A mi generación no le prestaron ni la mitad de la atención que la mía está prestando a sus hijas e hijos. Por no hablar de mis padres a quienes, igual que a la inmensa mayoría de abuelos de España, apenas los miró nadie. Se criaron en la calle y por su cuenta, como todos los niños de entonces. El viejo sistema los exponía a cualquier cosa que pudiera pasarles, a riesgos impensables hoy en día. Los padres se sentían antes dueños de sus criaturas que responsables de su felicidad. Y, como todo el mundo sabe, el resultado de aquella crianza fue que algunos niños salieron felices, otros desgraciados y unos pocos se perdieron por el camino. Casi todos con heridas que les ha llevado una vida revisar. Hoy hemos mejorado en muchas cosas, la crianza es más respetuosa y atenta, también más igualitaria y menos precaria que la de posguerra. Sin embargo, los resultados no son proporcionales al esfuerzo, ni para los padres ni para los niños. De hecho, padecemos una ola de adolescentes infelices tan importante que muchos especialistas la consideran pandémica. ¿Cómo puede ser que haciendo las cosas mejor los resultados sean iguales o peores?

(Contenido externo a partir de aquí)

Definition tally_day (ts : Time) (t : srTally) : srTally :=
  let day := Some (ist_day ts) in
  let t := t <| tl_barTS := ts |> in
  if bool_decide (tl_rejectDay t = day) then t
  else t <| tl_rejectDay := day |> <| tl_dayRejects := ∅ |> <| tl_dayWarns := ∅ |> <| tl_lastReject := "" |>
         <| tl_lastRejectTS := zero_time |>.

(** The levels before the bar, when the bar is not the day's first. *)
Definition pre_levels (ts : Time) (st : nifty50SRState) : list sweepLevel :=
  if nc_SweepEnabled cfg && negb (t_is_zero (n5_LastCloseTS st)) && (ist_day (n5_LastCloseTS st) =? ist_day ts)
  then sweepLevels (sc_state (n5_ctx st)) else [].

(** The state a candle is evaluated on. *)
Definition take_candle (candle : TFCandle) (st : nifty50SRState) : option nifty50SRState :=
  let st := st <| n5_LastCloseTS := tfc_TS candle |> in
  '(_, ctx) ← sr_update (tfc_TS candle) (barOf candle) (n5_ctx st);
  let st := sr_new_day (Some (ist_day (tfc_TS candle))) (st <| n5_ctx := ctx |> <| n5_LastClose := tfc_Close candle |>) in
  Some (st <| n5_CooldownLeft := count_down (n5_CooldownLeft st) |> <| n5_AdviceCooldown := count_down (n5_AdviceCooldown st) |>).

(** The sweep the bar made, kept unless within its cooldown. *)
Definition note_sweep (candle : TFCandle) (levels : list sweepLevel) (st : nifty50SRState) : option SRSweep * nifty50SRState :=
  match detectSweep (barOf candle) (tfc_TS candle) levels (nc_SweepMinWickPts cfg) with
  | None => (None, st)
  | Some sw =>
      match recordSweep sw (nc_SweepCooldownMin cfg *! Minute) st with
      | Some st => (Some sw, st)
      | None => (None, st)
      end
  end.

(** A candle of an instrument: the signal, the sweep, the work left. *)
Definition instrument_candle (candle : TFCandle) (st : nifty50SRState) (tally : srTally) :
    option (option Signal * option SRSweep * srWork) :=
  if negb (t_is_zero (n5_LastCloseTS st)) && negb (t_after (tfc_TS candle) (n5_LastCloseTS st)) then
    Some (None, None, {| wk_st := st; wk_tally := tally |})
  else
    let levels := pre_levels (tfc_TS candle) st in
    st ← take_candle candle st;
    let tally := tally_day (tfc_TS candle) tally in
    let closeMin := minutesIST (tfc_TS candle) +! 1 in
    if (closeMin <=? sessionOpenMin) || (hhmm 15 30 <? closeMin) then Some (None, None, {| wk_st := st; wk_tally := tally |})
    else
      let '(sweep, st) := note_sweep candle levels st in
      '(sig, w) ← evaluate_candle candle closeMin {| wk_st := st; wk_tally := tally |};
      Some (sig, sweep, w).
End strategy.

Definition getOrCreate (key : string) (s : Nifty50SR) : option nifty50SRState :=
  match sr_instruments s !! key with Some st => Some st | None => newNifty50SRState (sr_cfg s) end.

(** Not an index candle of the strategy's. *)
Definition other_index (key : string) (s : Nifty50SR) : bool :=
  negb (String.eqb (nc_IndexToken (sr_cfg s)) "") && negb (String.eqb key (nc_IndexToken (sr_cfg s))).

Definition OnTFCandle (candle : TFCandle) (s : Nifty50SR) : option (option Signal * Nifty50SR) :=
  let key := TFCandle_Key candle in
  if negb (tfc_TF candle =? tf1m) || other_index key s then Some (None, s)
  else
    st ← getOrCreate key s;
    '(sig, sweep, w) ← instrument_candle (sr_cfg s) (sr_qty s) candle st (sr_tally s);
    Some (sig, s <| sr_instruments := <[key := wk_st w]> (sr_instruments s) |> <| sr_tally := wk_tally w |>
                 <| sr_swept := sr_swept s ++ match sweep with Some sw => [(key, sw)] | None => [] end |>).

(** ** Warm-up *)

Definition warm_candle (c : TFCandle) (acc : Z * Nifty50SR) : option (Z * Nifty50SR) :=
  let '(n, s) := acc in
  let key := TFCandle_Key c in
  if negb (tfc_TF c =? tf1m) || tfc_Forming c || other_index key s then Some (n, s)
  else
    st ← getOrCreate key s;
    '(fed, ctx) ← sr_update (tfc_TS c) (barOf c) (n5_ctx st);
    let st := st <| n5_ctx := ctx |> in
    let st := if fed && t_after (tfc_TS c) (n5_LastCloseTS st) then st <| n5_LastCloseTS := tfc_TS c |> else st in
    Some (if fed then n +! 1 else n, s <| sr_instruments := <[key := st]> (sr_instruments s) |>).

Definition Warmup (candles : list TFCandle) (s : Nifty50SR) : option (Z * Nifty50SR) :=
  foldl (λ acc c, acc ← acc; warm_candle c acc) (Some (0, s)) candles.

(** ** Ticks *)

Definition heldToken (cfg : Nifty50SRConfig) (st : nifty50SRState) : string :=
  if negb (String.eqb (ps_FNOToken (n5_pos st)) "") then ps_FNOToken (n5_pos st)
  else if is_side SideCall st then nc_FNOCallToken cfg else nc_FNOPutToken cfg.

(** Why a premium closes the position, if it does. *)
Definition premium_exit (cfg : Nifty50SRConfig) (price : Z) (p : srPosition) : option string :=
  let entry := ps_FNOEntryPrice p in
  let best := ps_FNOBestPrice p in
  let text what := "SR " +:+ ps_Side p +:+ " FNO " +:+ what +:+ " premium=" +:+ format_int price in
  if (0 <? ps_FNOTarget p) && (ps_FNOTarget p <=? price) then
    Some (text "TARGET" +:+ " target=" +:+ format_int (ps_FNOTarget p))
  else if 0 <? ps_FNOManualSL p then
    if ps_FNOManualSL p <? price then None else Some (text "MANUAL SL" +:+ " sl=" +:+ format_int (ps_FNOManualSL p))
  else if (0 <? nc_FNOTrailSLPct cfg) && (entry *! nc_FNOTrailStartPct cfg <=? (best -! entry) *! 100) &&
          (best *! nc_FNOTrailSLPct cfg <=? (best -! price) *! 100) then
    Some (text "TRAIL SL" +:+ " best=" +:+ format_int best)
  else if (0 <? nc_FNOHardSLPct cfg) && (entry *! nc_FNOHardSLPct cfg <=? (entry -! price) *! 100) then
    Some (text "HARD SL" +:+ " entry=" +:+ format_int entry)
  else None.

Definition checkPremium (cfg : Nifty50SRConfig) (qty : Z) (key : string) (price : Z) (st : nifty50SRState) :
    option Signal * nifty50SRState :=
  if price <=? 0 then (None, st)
  else
    let st := set_pos (λ p, p <| ps_FNOBestPrice := Z.max (ps_FNOBestPrice p) price |> <| ps_FNOLastPrice := price |>) st in
    match premium_exit cfg price (n5_pos st) with
    | None => (None, st)
    | Some reason => let '(sig, st) := exit_unpriced cfg qty key reason st in (Some sig, st)
    end.

(** The first instrument, in the order of the map, that satisfies a test. *)
Definition find_instrument `{MO : MapOrder} (P : nifty50SRState → bool) (s : Nifty50SR) : option (string * nifty50SRState) :=
  head (filter (λ kst, P kst.2 = true) (range (sr_instruments s))).

Definition put_instrument (key : string) (st : nifty50SRState) (s : Nifty50SR) : Nifty50SR :=
  s <| sr_instruments := <[key := st]> (sr_instruments s) |>.

(** Every instrument changed. *)
Definition map_instruments (f : nifty50SRState → nifty50SRState) (s : Nifty50SR) : Nifty50SR :=
  s <| sr_instruments := f <$> sr_instruments s |>.

Definition holds_token (cfg : Nifty50SRConfig) (tickKey : string) (st : nifty50SRState) : bool :=
  negb (is_side SideNone st) && (0 <? ps_FNOEntryPrice (n5_pos st)) && negb (String.eqb (heldToken cfg st) "") &&
  String.eqb tickKey (heldToken cfg st).

Definition OnTick `{MO : MapOrder} (tick : Tick) (s : Nifty50SR) : option Signal * Nifty50SR :=
  let tickKey := instrument_key (tick_Exchange tick) (tick_Token tick) in
  if negb (String.eqb (nc_VolumeToken (sr_cfg s)) "") && String.eqb tickKey (nc_VolumeToken (sr_cfg s)) then
    let '(done, vol) := observe (CanonicalTS tick) (tick_DayVolume tick) (sr_vol s) in
    let s := s <| sr_vol := vol |> in
    (None, match done with
           | Some (minute, v) =>
               map_instruments (λ st, st <| n5_ctx := (n5_ctx st) <| sc_rc := addVolume minute v (sc_rc (n5_ctx st)) |> |>) s
           | None => s
           end)
  else
    match find_instrument (holds_token (sr_cfg s) tickKey) s with
    | None => (None, s)
    | Some (key, st) =>
        let '(sig, st) := checkPremium (sr_cfg s) (sr_qty s) key (tick_Price tick) st in (sig, put_instrument key st s)
    end.

(** ** Operations of the engine and the dashboard *)

Definition SetVolumeToken (token : string) (s : Nifty50SR) : Nifty50SR :=
  s <| sr_cfg := (sr_cfg s) <| nc_VolumeToken := token |> |> <| sr_vol := zero_minuteVolume |>.
Definition SetFNOTokens (callToken putToken : string) (s : Nifty50SR) : Nifty50SR :=
  s <| sr_cfg := (sr_cfg s) <| nc_FNOCallToken := callToken |> <| nc_FNOPutToken := putToken |> |>.
Definition SetExpiry (expiry : Time) (s : Nifty50SR) : Nifty50SR := s <| sr_expiry := expiry |>.

Definition SetFNOEntryPrice (price : Z) (s : Nifty50SR) : Nifty50SR :=
  map_instruments (λ st,
    if is_side SideNone st then st
    else set_pos (λ p, p <| ps_FNOEntryPrice := price |> <| ps_FNOBestPrice := price |> <| ps_FNOLastPrice := price |>
      <| ps_FNOManualSL := 0 |>
      <| ps_FNOTarget := if 0 <? nc_FNOTargetPct (sr_cfg s) then price *! (100 +! nc_FNOTargetPct (sr_cfg s)) /! 100 else 0 |>)
      st) s.

Definition SetPositionToken (token : string) (s : Nifty50SR) : Nifty50SR :=
  map_instruments (λ st, if is_side SideNone st then st else set_pos (λ p, p <| ps_FNOToken := token |>) st) s.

Yo creo que es porque hemos revestido a los niños por una necesidad de control tan exhaustiva que termina siendo asfixiante para ellos e insostenible para nosotras, sus madres (y padres).

Personalmente, confieso que he criado a mis hijas como si fueran objetos preciosos que requerían una atención y cuidado máximos. Antes de que llegaran al mundo ya leía sobre qué mochila era la mejor para cargarlas de un lado a otro, hice un máster en sillas seguras para el coche —incluyendo visionados en YouTube de simulacros de accidentes para comparar la protección de los distintos modelos—; leí a psicólogos que garantizaban el sueño de los niños con métodos contradictorios entre sí y me convertí en experta para decidir con criterio qué experto tenía razón. También aprendí lo que es el BLW —baby led weaning o método de alimentación complementaria para bebés—, me apunté a las clases de matronatación y a las de música y movimiento para bebés, elegí los juguetes de madera ecológica —sin saber muy bien por qué el plástico se había convertido en enemigo mortal de su entretenimiento—, trabajé para que recibieran relatos que no estuvieran marcados por los viejos roles de género y, por supuesto, atendí (y atiendo aún hoy) con interés y preocupación a cada una de sus demandas. Me esforcé tanto y me ocupé tanto de mi maternidad que hasta le dediqué una novela, cuyo título, La mejor madre del mundo, nació irónico y se está volviendo tragicómico con los años.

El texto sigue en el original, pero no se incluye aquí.